(Source data)
··········

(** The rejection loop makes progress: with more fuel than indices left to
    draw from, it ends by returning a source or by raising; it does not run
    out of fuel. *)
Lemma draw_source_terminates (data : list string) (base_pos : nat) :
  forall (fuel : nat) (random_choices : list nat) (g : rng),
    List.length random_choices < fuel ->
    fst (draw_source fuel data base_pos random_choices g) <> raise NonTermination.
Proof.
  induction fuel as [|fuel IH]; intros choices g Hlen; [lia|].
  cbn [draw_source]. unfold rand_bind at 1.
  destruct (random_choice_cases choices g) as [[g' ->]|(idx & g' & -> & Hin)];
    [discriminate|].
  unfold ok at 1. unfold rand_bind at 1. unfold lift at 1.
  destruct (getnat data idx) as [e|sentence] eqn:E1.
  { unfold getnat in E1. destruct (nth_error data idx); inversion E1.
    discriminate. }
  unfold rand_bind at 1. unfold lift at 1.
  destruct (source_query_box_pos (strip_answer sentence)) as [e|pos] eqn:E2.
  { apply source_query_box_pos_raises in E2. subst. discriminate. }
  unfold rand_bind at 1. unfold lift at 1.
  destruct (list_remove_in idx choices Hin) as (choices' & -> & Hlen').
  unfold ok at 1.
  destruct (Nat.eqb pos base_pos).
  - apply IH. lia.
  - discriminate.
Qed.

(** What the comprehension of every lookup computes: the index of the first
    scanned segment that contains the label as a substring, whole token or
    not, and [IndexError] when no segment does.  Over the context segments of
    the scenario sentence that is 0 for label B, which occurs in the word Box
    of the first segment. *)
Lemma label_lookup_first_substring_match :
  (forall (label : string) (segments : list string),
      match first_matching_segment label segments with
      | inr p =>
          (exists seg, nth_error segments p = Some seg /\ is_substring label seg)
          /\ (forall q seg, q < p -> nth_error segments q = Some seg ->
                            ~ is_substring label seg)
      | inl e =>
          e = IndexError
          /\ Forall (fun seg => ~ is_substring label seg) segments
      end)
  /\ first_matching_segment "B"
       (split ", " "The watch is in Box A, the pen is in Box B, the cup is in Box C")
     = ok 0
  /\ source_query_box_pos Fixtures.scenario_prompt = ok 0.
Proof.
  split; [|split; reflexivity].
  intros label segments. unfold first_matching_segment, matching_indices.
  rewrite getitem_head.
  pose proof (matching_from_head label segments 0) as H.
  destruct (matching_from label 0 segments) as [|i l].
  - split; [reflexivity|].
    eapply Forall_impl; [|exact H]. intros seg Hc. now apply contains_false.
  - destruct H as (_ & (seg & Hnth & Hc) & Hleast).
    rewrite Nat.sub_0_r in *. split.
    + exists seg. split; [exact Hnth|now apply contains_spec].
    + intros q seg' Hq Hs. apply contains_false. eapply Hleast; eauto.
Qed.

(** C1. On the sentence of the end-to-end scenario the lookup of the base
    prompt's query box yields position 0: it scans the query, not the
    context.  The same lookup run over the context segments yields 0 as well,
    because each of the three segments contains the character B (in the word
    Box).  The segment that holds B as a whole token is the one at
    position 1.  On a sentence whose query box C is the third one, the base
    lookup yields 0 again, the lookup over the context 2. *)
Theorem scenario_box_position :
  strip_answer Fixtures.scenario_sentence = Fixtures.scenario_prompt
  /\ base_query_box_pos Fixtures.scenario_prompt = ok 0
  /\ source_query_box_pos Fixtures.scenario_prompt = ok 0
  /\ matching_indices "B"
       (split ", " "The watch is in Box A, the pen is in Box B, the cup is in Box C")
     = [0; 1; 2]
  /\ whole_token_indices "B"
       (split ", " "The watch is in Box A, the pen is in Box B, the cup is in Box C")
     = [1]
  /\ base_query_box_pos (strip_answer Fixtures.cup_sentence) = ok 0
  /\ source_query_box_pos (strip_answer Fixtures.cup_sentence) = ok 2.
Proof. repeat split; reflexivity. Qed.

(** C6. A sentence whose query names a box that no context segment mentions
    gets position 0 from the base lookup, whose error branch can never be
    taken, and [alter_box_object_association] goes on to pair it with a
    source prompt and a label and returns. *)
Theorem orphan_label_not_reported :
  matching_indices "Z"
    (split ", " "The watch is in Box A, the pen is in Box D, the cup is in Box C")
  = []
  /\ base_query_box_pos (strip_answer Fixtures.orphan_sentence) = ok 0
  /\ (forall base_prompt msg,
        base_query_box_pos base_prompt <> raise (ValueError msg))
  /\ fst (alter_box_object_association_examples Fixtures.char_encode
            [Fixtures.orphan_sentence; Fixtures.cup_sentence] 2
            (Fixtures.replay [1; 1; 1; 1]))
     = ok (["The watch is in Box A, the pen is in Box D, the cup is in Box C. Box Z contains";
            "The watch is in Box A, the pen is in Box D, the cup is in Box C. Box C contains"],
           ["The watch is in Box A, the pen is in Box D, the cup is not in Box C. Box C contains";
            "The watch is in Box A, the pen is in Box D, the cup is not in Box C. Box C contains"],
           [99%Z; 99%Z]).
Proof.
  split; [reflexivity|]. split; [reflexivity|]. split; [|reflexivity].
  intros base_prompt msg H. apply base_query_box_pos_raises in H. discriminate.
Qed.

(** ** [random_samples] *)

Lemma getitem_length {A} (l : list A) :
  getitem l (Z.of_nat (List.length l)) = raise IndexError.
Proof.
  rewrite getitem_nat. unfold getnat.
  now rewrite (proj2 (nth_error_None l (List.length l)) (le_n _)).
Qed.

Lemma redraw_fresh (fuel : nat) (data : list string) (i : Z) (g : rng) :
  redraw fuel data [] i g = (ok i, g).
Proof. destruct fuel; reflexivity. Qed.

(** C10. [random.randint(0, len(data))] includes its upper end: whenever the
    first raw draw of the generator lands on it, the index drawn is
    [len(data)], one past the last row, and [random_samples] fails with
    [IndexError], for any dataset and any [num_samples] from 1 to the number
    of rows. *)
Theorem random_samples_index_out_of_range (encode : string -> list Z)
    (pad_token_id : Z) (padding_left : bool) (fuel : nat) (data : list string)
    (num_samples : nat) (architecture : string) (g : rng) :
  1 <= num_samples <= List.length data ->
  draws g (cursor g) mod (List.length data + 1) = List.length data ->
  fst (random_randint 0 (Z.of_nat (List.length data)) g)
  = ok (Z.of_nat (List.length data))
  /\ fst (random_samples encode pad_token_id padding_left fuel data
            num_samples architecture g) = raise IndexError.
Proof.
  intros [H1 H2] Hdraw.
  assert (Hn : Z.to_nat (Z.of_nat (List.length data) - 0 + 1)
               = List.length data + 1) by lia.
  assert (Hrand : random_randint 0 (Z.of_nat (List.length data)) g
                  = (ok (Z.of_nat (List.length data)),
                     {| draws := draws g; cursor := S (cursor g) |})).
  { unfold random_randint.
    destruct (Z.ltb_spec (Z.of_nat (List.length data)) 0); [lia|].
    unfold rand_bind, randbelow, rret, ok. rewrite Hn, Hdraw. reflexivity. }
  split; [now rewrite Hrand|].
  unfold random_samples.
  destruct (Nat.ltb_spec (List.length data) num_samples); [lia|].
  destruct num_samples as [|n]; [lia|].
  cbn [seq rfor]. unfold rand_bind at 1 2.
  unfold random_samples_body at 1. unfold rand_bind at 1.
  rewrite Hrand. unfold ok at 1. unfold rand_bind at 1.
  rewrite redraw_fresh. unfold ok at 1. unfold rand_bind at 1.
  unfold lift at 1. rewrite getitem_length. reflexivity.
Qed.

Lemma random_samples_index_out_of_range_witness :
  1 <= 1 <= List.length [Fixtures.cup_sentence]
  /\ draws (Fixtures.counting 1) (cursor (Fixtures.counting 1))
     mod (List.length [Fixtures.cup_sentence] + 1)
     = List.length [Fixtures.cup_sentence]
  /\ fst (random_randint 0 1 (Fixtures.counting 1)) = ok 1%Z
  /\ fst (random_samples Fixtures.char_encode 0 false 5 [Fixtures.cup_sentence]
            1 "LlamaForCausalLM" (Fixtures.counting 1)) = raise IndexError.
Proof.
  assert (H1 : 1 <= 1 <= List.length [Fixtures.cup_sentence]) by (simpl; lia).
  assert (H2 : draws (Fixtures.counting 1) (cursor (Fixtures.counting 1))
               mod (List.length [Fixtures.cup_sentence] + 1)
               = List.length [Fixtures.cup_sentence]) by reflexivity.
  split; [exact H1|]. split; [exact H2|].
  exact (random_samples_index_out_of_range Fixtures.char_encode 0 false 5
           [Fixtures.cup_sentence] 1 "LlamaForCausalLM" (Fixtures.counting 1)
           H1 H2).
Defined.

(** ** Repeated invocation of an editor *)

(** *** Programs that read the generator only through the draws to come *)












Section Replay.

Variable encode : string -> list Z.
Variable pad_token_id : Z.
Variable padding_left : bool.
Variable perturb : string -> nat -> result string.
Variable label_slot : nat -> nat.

··········

Could you please copy the lines above exactly, beginning at the first and ending at the line that contains "Some seg ->"?

(** The rejection loop makes progress: with more fuel than indices left to
    draw from, it ends by returning a source or by raising; it does not run
    out of fuel. *)
Lemma draw_source_terminates (data : list string) (base_pos : nat) :
  forall (fuel : nat) (random_choices : list nat) (g : rng),
    List.length random_choices < fuel ->
    fst (draw_source fuel data base_pos random_choices g) <> raise NonTermination.
Proof.
  induction fuel as [|fuel IH]; intros choices g Hlen; [lia|].
  cbn [draw_source]. unfold rand_bind at 1.
  destruct (random_choice_cases choices g) as [[g' ->]|(idx & g' & -> & Hin)];
    [discriminate|].
  unfold ok at 1. unfold rand_bind at 1. unfold lift at 1.
  destruct (getnat data idx) as [e|sentence] eqn:E1.
  { unfold getnat in E1. destruct (nth_error data idx); inversion E1.
    discriminate. }
  unfold rand_bind at 1. unfold lift at 1.
  destruct (source_query_box_pos (strip_answer sentence)) as [e|pos] eqn:E2.
  { apply source_query_box_pos_raises in E2. subst. discriminate. }
  unfold rand_bind at 1. unfold lift at 1.
  destruct (list_remove_in idx choices Hin) as (choices' & -> & Hlen').
  unfold ok at 1.
  destruct (Nat.eqb pos base_pos).
  - apply IH. lia.
  - discriminate.
Qed.

(** What the comprehension of every lookup computes: the index of the first
    scanned segment that contains the label as a substring, whole token or
    not, and [IndexError] when no segment does.  Over the context segments of
    the scenario sentence that is 0 for label B, which occurs in the word Box
    of the first segment. *)
Lemma label_lookup_first_substring_match :
  (forall (label : string) (segments : list string),
      match first_matching_segment label segments with
      | inr p =>
          (exists seg, nth_error segments p = Some seg /\ is_substring label seg)
          /\ (forall q seg, q < p -> nth_error segments q = Some seg ->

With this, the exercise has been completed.